Do corals adapt their annual symbiotic metabolism strategies to cope with seasonal temperature stress and nitrogen pollution?

Abstract

Rising global sea temperatures and localized eutrophication threaten the integrity of the coral-algal symbioses in coastal reef communities. The propensity to adapt host-symbiont metabolic interactions during periods of warming may mediate negative effects to their overall physiology, such as bleaching. Coral species vary in their capacity for heterotrophy which, for corals, relies on passive suspension feeding. This study examines five coral species in Hong Kong (Acropora digitifera, Montipora peltiformis, Galaxea fascicularis, Oulastrea crispata, and Porites lobata) and explores changes in their metabolic strategies from autotrophy to heterotrophy, and vice versa, in accordance with seasonal temperature extremes as an adaptation to cope with unprecedented nitrogen pollution.
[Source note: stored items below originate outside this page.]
(** * Notebook 02: BERT embeddings of the project descriptions

    A shallow embedding of the logic of
    [notebooks/02_bert_embedded_descriptions.ipynb]: the selection of one
    description per project (cells 11 and 12), the normalisation of a
    description and the CSV write loop (cell 14), and the validation read
    (cell 18).  The pretrained encoder and the conversions between numbers
    and text are collaborators of the notebook and enter as parameters. *)

From Stdlib Require Import List NArith ZArith Bool String Ascii Lia.
From Stdlib Require Import DecimalPos DecimalZ Sorted.
Import ListNotations.

Local Open Scope N_scope.
Local Open Scope list_scope.

(** ** Python strings

    A Python [str] is a sequence of Unicode code points; a code point is
    a natural number. *)

Definition char := N.
Definition str := list char.

(** [lit "abc"] is the [str] of a literal of the notebook. *)
Definition lit (s : string) : str := map N_of_ascii (list_ascii_of_string s).

Definition period : char := 46.
Definition space : char := 32.
Definition comma : char := 44.
Definition dquote : char := 34.
Definition lbracket : char := 91.
Definition rbracket : char := 93.
Definition CR : char := 13.
Definition LF : char := 10.
Definition minus : char := 45.
Definition plus : char := 43.

Module Py.

(** [ch.isspace()]: the characters [str.strip()] removes when it is called
    without argument. *)
Definition isspace (c : char) : bool :=
  ((9 <=? c) && (c <=? 13)) || ((28 <=? c) && (c <=? 32))
  || (c =? 133) || (c =? 160) || (c =? 5760)
  || ((8192 <=? c) && (c <=? 8202))
  || (c =? 8232) || (c =? 8233) || (c =? 8239) || (c =? 8287) || (c =? 12288).

(** [s.split(sep)] for a separator of one character: never an empty list. *)
Fixpoint split (sep : char) (s : str) : list str :=
  match s with
  | [] => [[]]
  | c :: t =>
      if c =? sep then [] :: split sep t
      else match split sep t with
           | f :: fs => (c :: f) :: fs
           | [] => [[c]]
           end
  end.

Fixpoint lstrip (s : str) : str :=
  match s with
  | c :: t => if isspace c then lstrip t else s
  | [] => []
  end.

Definition rstrip (s : str) : str := rev (lstrip (rev s)).

(** [s.strip()] *)
Definition strip (s : str) : str := rstrip (lstrip s).

(** The white space [float(s)] ignores at the two ends of [s]: that of
    [strip], the separators U+001C to U+001F apart. *)
Definition float_blank (c : char) : bool :=
  isspace c && negb ((28 <=? c) && (c <=? 31)).

Fixpoint lstrip_blank (s : str) : str :=
  match s with
  | c :: t => if float_blank c then lstrip_blank t else s
  | [] => []
  end.

Definition strip_blank (s : str) : str :=
  rev (lstrip_blank (rev (lstrip_blank s))).

(** [sep.join(l)] *)
Fixpoint join (sep : str) (l : list str) : str :=
  match l with
  | [] => []
  | x :: t => match t with [] => x | _ :: _ => x ++ sep ++ join sep t end
  end.

(** [s.replace(c, '')] for a one-character [c]. *)
Definition remove_char (c : char) (s : str) : str :=
  filter (fun x => negb (x =? c)) s.

Definition str_eqb (a b : str) : bool :=
  if list_eq_dec N.eq_dec a b then true else false.

(** [x != ''] *)
Definition nonempty (x : str) : bool :=
  match x with [] => false | _ :: _ => true end.
(** * DeadSocketDropper: the connection-lifecycle reconciler of [main.go]

    A shallow embedding of [monitorConnections], [listCurrentConnections]
    and [killConnection], with the library calls they rely on
    ([strings.Fields], [strings.Split], [regexp.FindStringSubmatch],
    [bufio.Scanner], [time.Time.Sub], [time.Duration] arithmetic,
    [time.NewTicker]), followed by the
    properties of the tracking table that the specification states.

    Go strings are byte sequences: they are modelled as [string], each
    [ascii] being one byte.  The table [connections] is a Go
    [map[string]*ConnectionInfo]; every pointer stored in it is stored under
    exactly one key (its own inode, at the single insertion site) and the
    list returned by [listCurrentConnections] is dropped at the end of the
    cycle, so a finite map of records ([gmap string ConnectionInfo]) with
    in-place updates written as re-insertion at the same key is faithful. *)

From Stdlib Require Import ZArith Ascii String.
From stdpp Require Import gmap strings list fin_maps.

Local Open Scope Z_scope.

(** ** Byte strings: the library functions used by the parser *)

Module GoStrings.

Definition byte (a : ascii) : N := N_of_ascii a.

(** [strings.asciiSpace]: tab, line feed, vertical tab, form feed,
    carriage return, space. *)
Definition asciiSpace (a : ascii) : bool :=
  let n := byte a in
  ((9 <=? n)%N && (n <=? 13)%N) || (n =? 32)%N.
(** * EarVan audio engine: a shallow embedding of [services/audioEngine.ts]

    The engine is a class with mutable fields driving a Web Audio graph
    [Mic -> GainNode -> HighPassFilter -> EQ bank -> Compressor -> Analyser -> Output].
    It is modelled by explicit state passing: every method of the class is a
    function on the record [AudioEngine]; methods that can reject (microphone
    acquisition) also return a [Completion].

    Modelling conventions.
    - A JavaScript [number] that the engine computes with is a rational
      ([Q]): arithmetic is exact. The volume that a caller hands to
      [setMasterVolume] is a [double], which may also be [NaN] or an
      infinity.
    - A string is a [string] of bytes; [toLowerCase] folds the ASCII letters,
      which is all that matters for matching the ASCII keywords of the engine.
    - The Web Audio nodes are records holding what the engine writes to them.
      An [AudioParam] keeps its intrinsic [value] and the last automation
      scheduled with [setTargetAtTime]; the passage of real time (the
      exponential approach of the live value to its target) is not modelled.
    - Each asynchronous method runs to completion before the next call starts.

    The draw step of [components/AudioVisualizer.tsx], the one reader of the
    analyser, is embedded as far as it decides between the idle line and the
    bars. *)

From Stdlib Require Import QArith Qminmax ZArith List String Ascii Bool Lia Lqa.
Import ListNotations.

Set Implicit Arguments.
(** The loop of Alt+ArrowDown, from the last element of the group to the
    first, each put before the same target or at the end. *)
Lemma fold_insert_reversed (targetPosition : option nat)
    (G M A P : list (nat * Block)) :
  match targetPosition with
  | Some t => exists p P', P = p :: P' /\ fst p = t
  | None => P = []
  end ->
  NoDup (map fst (A ++ G ++ M ++ P)) ->
  fold_left (fun l x => match targetPosition with
                        | Some t => insertBefore x t l
                        | None => appendChild x l
                        end)
    (rev (map fst G)) (A ++ G ++ M ++ P)
  = A ++ M ++ rev G ++ P.
Proof.
  intros HP. revert M; induction G as [|g G' IH] using rev_ind; intros M H.
  - reflexivity.
  - rewrite map_app, rev_app_distr. cbn [map rev app fold_left].
    rewrite rev_app_distr. cbn [rev app].
    assert (E : match targetPosition with
                | Some t => insertBefore (fst g) t (A ++ (G' ++ [g]) ++ M ++ P)
                | None => appendChild (fst g) (A ++ (G' ++ [g]) ++ M ++ P)
                end = A ++ G' ++ (M ++ [g]) ++ P).
    { destruct targetPosition as [t|].
      - destruct HP as (p & P' & -> & <-).
        replace (A ++ (G' ++ [g]) ++ M ++ p :: P')
          with ((A ++ G') ++ g :: M ++ p :: P')
          by now rewrite <- !app_assoc.
        rewrite insertBefore_forward.
        + now rewrite <- !app_assoc.
        + revert H. now rewrite <- !app_assoc.
      - subst P. rewrite !app_nil_r in *.
        replace (A ++ (G' ++ [g]) ++ M) with ((A ++ G') ++ g :: M)
          by now rewrite <- !app_assoc.
        rewrite appendChild_last.
        + now rewrite <- !app_assoc.
        + revert H. now rewrite <- !app_assoc. }
    rewrite E, IH.
    + now rewrite <- !app_assoc.
    + rewrite <- E. eapply NoDup_ids_perm; [|exact H].
      destruct targetPosition; [now apply insertBefore_perm|now apply appendChild_perm].
Qed.

Lemma hd_seq (a k : nat) : k <> 0 -> hd 0 (seq a k) = a.
Proof. destruct k; [contradiction|reflexivity]. Qed.

Lemma last_seq (a k : nat) : k <> 0 -> last (seq a k) 0 = a + k - 1.
Proof.
  intros Hk. destruct k as [|k]; [contradiction|].
  rewrite seq_S, last_last. lia.
Qed.

(** X2.  Alt+ArrowUp on a group of adjacent blocks puts the group before
    the block that preceded it, with the blocks of the group in their
    order, and renumbers. *)
Theorem alt_up_moves_group_in_order (ed : Editor) (sel : Selection)
    (pre grp post : list Block) (p : Block) :
  blocks ed = pre ++ p :: grp ++ post ->
  grp <> [] ->
  moveTargets ed sel = Some (seq (S (length pre)) (length grp)) ->
  blocks (press keydownAltArrowUp sel ed)
  = updateNumberedBlocks (pre ++ grp ++ p :: post).
Proof.
  intros Hb Hg Ht. unfold press, keydownAltArrowUp. rewrite Ht.
  assert (Hk : length grp <> 0) by (destruct grp; [contradiction|discriminate]).
  rewrite hd_seq by exact Hk.
  rewrite Hb at 1. rewrite !length_app; cbn [length]; rewrite length_app.
  cbn [Nat.eqb orb].
  destruct (Nat.leb_spec (length pre + S (length grp + length post)) (S (length pre)));
    [lia|].
  cbn [afterOutcome settleMove blocks]. f_equal.
  rewrite Hb, indexed_tagFrom, tagFrom_app, tagFrom_cons, tagFrom_app.
  cbn [Nat.add Nat.sub]. rewrite Nat.sub_0_r.
  rewrite <- (map_fst_tagFrom (S (length pre)) grp).
  pose proof (fold_insertBefore_group (length pre, p)
                (tagFrom (S (length pre)) grp) (tagFrom 0 pre)
                (tagFrom (S (length pre) + length grp) post)) as E.
  cbn [fst Nat.add] in E. rewrite E.
  - rewrite !map_app; cbn [map snd]. now rewrite !map_snd_tagFrom.
  - change (S (length pre + length grp)) with (S (length pre) + length grp).
    rewrite <- tagFrom_app, <- tagFrom_cons.
    change (length pre) with (0 + length pre) at 1.
    rewrite <- tagFrom_app, map_fst_tagFrom. apply seq_NoDup.
Qed.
We monitored host lipid content, in hospite Symbiodinium photochemistry using PAM flourometry, and photosynthesis/respiration (P/R) of the holobiont every month from August 2015 until the present. We have found that during colder, winter months (December/January) A. digitifera and G. fascicularis exhibited higher P/R ratios and greater photochemical efficiency, whereas P. lobata showed no change. These data indicate that some species are adapting their metabolic strategies according to seasonal temperature changes. This adaptation may offset the burden Symbiodinium imposes under conditions of high, localized nitrogen pollution during warmer, summer months (July/August/September).